[Start of Attachment]

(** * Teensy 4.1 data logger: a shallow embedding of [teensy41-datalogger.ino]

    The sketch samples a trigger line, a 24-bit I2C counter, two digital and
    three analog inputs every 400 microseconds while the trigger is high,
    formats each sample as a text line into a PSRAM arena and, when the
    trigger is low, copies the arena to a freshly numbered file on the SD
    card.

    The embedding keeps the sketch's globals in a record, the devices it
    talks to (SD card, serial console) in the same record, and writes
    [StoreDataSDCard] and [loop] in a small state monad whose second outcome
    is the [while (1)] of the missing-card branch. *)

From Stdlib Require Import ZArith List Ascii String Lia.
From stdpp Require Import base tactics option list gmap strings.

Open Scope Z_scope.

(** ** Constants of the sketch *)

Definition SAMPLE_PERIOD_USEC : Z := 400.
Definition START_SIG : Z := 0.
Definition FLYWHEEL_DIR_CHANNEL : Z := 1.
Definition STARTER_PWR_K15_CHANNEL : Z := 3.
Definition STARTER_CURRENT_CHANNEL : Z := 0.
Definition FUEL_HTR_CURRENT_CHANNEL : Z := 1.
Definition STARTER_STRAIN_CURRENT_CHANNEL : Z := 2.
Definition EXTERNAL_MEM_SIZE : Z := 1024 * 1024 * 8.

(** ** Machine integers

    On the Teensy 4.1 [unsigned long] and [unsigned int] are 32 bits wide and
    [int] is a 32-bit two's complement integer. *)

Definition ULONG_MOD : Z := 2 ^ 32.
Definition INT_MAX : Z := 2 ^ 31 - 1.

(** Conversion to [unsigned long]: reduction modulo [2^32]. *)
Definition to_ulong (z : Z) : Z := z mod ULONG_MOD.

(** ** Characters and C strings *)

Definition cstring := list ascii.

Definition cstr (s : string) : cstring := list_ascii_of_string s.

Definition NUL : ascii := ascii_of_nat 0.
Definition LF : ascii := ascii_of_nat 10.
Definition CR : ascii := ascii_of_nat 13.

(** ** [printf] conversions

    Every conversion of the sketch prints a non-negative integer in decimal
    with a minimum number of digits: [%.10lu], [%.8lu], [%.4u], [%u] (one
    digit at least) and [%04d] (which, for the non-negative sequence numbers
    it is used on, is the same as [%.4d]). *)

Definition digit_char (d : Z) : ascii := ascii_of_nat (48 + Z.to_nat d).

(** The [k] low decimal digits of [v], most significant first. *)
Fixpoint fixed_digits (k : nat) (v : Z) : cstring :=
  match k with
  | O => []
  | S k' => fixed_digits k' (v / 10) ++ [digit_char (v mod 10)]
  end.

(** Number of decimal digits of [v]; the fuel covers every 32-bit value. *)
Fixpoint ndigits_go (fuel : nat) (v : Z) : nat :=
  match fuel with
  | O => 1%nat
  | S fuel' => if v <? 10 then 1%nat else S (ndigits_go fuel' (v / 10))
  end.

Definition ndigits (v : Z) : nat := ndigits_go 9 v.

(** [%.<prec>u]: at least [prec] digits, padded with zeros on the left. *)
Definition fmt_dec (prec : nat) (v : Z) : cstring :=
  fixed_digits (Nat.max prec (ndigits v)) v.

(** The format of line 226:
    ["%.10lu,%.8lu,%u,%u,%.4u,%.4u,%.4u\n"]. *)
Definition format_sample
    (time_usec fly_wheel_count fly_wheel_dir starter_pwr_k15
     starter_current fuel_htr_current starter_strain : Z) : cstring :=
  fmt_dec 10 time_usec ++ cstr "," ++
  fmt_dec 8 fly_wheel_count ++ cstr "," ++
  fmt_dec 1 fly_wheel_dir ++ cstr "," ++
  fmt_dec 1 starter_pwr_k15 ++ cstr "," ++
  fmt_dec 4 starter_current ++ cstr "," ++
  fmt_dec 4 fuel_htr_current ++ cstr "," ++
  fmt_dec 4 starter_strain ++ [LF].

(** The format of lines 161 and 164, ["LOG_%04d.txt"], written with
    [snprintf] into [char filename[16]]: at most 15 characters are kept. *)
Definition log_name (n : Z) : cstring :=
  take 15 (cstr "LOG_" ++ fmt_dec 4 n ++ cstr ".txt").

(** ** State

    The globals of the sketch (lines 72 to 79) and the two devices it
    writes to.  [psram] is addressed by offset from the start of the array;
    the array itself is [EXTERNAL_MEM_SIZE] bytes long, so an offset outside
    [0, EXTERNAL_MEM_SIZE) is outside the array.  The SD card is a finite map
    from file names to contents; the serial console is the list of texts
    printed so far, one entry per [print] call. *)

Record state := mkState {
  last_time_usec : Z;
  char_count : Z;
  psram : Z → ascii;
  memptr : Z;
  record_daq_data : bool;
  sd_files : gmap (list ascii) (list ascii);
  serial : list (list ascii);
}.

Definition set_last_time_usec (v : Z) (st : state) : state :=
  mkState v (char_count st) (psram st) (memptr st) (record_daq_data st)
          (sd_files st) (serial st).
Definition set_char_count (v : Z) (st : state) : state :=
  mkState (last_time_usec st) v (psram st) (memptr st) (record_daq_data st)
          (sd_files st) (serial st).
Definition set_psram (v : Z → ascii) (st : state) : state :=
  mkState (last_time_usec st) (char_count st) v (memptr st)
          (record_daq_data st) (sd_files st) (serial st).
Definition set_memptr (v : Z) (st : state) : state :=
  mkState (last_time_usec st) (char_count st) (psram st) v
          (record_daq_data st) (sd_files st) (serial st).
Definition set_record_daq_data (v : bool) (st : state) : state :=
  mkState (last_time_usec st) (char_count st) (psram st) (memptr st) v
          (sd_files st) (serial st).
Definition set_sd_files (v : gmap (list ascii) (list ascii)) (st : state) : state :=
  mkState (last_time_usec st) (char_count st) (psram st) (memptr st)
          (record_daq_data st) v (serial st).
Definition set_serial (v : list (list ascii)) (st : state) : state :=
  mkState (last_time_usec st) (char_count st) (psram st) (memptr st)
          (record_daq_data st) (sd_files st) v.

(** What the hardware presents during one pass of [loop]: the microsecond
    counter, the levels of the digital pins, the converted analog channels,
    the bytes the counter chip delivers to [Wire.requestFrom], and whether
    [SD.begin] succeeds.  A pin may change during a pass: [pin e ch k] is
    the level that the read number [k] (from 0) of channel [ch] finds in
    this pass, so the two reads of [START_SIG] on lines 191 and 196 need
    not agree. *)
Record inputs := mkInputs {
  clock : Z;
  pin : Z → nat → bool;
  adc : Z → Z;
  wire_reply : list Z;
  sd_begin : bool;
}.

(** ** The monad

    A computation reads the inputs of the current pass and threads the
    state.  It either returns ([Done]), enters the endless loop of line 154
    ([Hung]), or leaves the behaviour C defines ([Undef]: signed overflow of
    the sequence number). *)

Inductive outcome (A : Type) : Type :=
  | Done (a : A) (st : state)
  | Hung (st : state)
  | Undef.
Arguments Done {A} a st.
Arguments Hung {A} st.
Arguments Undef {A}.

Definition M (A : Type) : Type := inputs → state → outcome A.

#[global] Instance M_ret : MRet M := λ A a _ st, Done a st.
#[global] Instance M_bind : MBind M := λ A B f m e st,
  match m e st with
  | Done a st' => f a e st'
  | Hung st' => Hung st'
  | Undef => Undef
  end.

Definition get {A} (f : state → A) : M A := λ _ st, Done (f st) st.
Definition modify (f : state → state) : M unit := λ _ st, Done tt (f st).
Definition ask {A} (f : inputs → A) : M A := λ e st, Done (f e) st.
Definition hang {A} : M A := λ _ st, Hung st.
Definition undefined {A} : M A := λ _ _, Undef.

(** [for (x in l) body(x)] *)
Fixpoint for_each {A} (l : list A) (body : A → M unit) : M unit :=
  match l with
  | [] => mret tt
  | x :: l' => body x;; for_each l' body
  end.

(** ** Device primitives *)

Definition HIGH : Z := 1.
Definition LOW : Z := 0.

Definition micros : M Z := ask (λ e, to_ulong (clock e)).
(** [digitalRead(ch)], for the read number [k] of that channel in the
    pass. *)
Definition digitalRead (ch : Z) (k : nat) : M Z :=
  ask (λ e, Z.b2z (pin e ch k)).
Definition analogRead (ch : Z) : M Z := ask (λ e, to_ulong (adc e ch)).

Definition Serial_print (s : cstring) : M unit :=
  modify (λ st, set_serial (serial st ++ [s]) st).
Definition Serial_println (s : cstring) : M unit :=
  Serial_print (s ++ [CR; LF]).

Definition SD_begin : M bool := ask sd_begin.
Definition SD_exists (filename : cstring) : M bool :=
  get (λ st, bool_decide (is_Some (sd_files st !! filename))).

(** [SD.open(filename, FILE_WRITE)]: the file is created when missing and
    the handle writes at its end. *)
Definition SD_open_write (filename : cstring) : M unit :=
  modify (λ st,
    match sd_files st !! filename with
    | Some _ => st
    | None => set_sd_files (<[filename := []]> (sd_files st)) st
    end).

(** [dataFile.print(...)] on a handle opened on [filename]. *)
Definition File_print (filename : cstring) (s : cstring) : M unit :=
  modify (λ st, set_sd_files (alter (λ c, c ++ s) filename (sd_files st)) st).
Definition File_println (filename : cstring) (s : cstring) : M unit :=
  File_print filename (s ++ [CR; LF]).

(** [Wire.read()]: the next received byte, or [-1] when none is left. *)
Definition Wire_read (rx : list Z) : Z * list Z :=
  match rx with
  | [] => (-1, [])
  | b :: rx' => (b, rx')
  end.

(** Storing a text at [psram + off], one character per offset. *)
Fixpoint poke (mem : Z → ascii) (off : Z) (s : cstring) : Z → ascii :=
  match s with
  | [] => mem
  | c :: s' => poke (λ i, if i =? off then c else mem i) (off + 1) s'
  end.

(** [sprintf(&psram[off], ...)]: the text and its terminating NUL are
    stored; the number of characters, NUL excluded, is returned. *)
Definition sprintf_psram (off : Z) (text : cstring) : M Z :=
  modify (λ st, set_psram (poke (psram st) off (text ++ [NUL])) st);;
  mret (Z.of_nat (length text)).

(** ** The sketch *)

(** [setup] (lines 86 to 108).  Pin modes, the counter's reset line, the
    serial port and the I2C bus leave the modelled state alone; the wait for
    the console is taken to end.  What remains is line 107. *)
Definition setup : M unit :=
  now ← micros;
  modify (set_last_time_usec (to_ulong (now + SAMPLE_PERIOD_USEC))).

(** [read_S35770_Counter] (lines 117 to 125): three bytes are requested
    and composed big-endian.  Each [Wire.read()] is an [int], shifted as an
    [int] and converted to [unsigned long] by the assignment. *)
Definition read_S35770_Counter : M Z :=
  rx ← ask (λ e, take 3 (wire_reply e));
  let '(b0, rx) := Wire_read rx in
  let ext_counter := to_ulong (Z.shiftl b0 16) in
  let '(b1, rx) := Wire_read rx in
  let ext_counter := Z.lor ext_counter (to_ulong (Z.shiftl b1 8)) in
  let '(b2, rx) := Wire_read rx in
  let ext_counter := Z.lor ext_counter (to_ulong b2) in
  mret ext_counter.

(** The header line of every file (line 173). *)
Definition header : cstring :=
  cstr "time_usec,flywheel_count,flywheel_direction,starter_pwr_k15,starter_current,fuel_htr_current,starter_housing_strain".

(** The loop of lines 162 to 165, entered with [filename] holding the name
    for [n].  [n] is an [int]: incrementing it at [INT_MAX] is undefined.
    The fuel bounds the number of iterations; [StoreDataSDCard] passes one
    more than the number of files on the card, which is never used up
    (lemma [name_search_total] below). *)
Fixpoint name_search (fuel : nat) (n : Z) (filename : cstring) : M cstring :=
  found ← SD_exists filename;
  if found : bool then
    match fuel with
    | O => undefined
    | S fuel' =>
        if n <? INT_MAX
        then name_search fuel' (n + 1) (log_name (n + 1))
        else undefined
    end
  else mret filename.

[End of Attachment]
[Start of Attachment]

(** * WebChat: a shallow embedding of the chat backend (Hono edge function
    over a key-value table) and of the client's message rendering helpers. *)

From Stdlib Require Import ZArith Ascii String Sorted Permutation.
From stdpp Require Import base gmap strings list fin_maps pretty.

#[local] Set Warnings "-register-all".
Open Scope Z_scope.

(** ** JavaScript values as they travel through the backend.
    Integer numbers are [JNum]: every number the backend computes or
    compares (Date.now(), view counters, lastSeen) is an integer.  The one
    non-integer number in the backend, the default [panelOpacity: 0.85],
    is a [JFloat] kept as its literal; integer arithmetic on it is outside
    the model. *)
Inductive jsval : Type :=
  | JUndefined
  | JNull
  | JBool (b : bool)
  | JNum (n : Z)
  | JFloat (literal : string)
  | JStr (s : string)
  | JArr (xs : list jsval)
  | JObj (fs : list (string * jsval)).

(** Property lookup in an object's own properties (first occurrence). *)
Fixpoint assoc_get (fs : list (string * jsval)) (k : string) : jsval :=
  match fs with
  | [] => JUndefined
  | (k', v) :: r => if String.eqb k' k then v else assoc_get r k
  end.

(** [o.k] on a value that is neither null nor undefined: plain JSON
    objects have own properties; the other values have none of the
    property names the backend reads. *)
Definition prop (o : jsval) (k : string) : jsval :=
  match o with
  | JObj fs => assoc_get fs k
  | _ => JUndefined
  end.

[End of Attachment]

_How to complete this task_
All that is wanted is an exact copy of the lines above from the one with "(** * Teensy" through the one with "Definition digit_char (d", with both ends included.

_Final answer_
(** * Teensy 4.1 data logger: a shallow embedding of [teensy41-datalogger.ino]

    The sketch samples a trigger line, a 24-bit I2C counter, two digital and
    three analog inputs every 400 microseconds while the trigger is high,
    formats each sample as a text line into a PSRAM arena and, when the
    trigger is low, copies the arena to a freshly numbered file on the SD
    card.

    The embedding keeps the sketch's globals in a record, the devices it
    talks to (SD card, serial console) in the same record, and writes
    [StoreDataSDCard] and [loop] in a small state monad whose second outcome
    is the [while (1)] of the missing-card branch. *)

From Stdlib Require Import ZArith List Ascii String Lia.
From stdpp Require Import base tactics option list gmap strings.

Open Scope Z_scope.

(** ** Constants of the sketch *)

Definition SAMPLE_PERIOD_USEC : Z := 400.
Definition START_SIG : Z := 0.
Definition FLYWHEEL_DIR_CHANNEL : Z := 1.
Definition STARTER_PWR_K15_CHANNEL : Z := 3.
Definition STARTER_CURRENT_CHANNEL : Z := 0.
Definition FUEL_HTR_CURRENT_CHANNEL : Z := 1.
Definition STARTER_STRAIN_CURRENT_CHANNEL : Z := 2.
Definition EXTERNAL_MEM_SIZE : Z := 1024 * 1024 * 8.

(** ** Machine integers

    On the Teensy 4.1 [unsigned long] and [unsigned int] are 32 bits wide and
    [int] is a 32-bit two's complement integer. *)

Definition ULONG_MOD : Z := 2 ^ 32.
Definition INT_MAX : Z := 2 ^ 31 - 1.

(** Conversion to [unsigned long]: reduction modulo [2^32]. *)
Definition to_ulong (z : Z) : Z := z mod ULONG_MOD.

(** ** Characters and C strings *)

Definition cstring := list ascii.

Definition cstr (s : string) : cstring := list_ascii_of_string s.

Definition NUL : ascii := ascii_of_nat 0.
Definition LF : ascii := ascii_of_nat 10.
Definition CR : ascii := ascii_of_nat 13.

(** ** [printf] conversions

    Every conversion of the sketch prints a non-negative integer in decimal
    with a minimum number of digits: [%.10lu], [%.8lu], [%.4u], [%u] (one
    digit at least) and [%04d] (which, for the non-negative sequence numbers
    it is used on, is the same as [%.4d]). *)

Definition digit_char (d : Z) : ascii := ascii_of_nat (48 + Z.to_nat d).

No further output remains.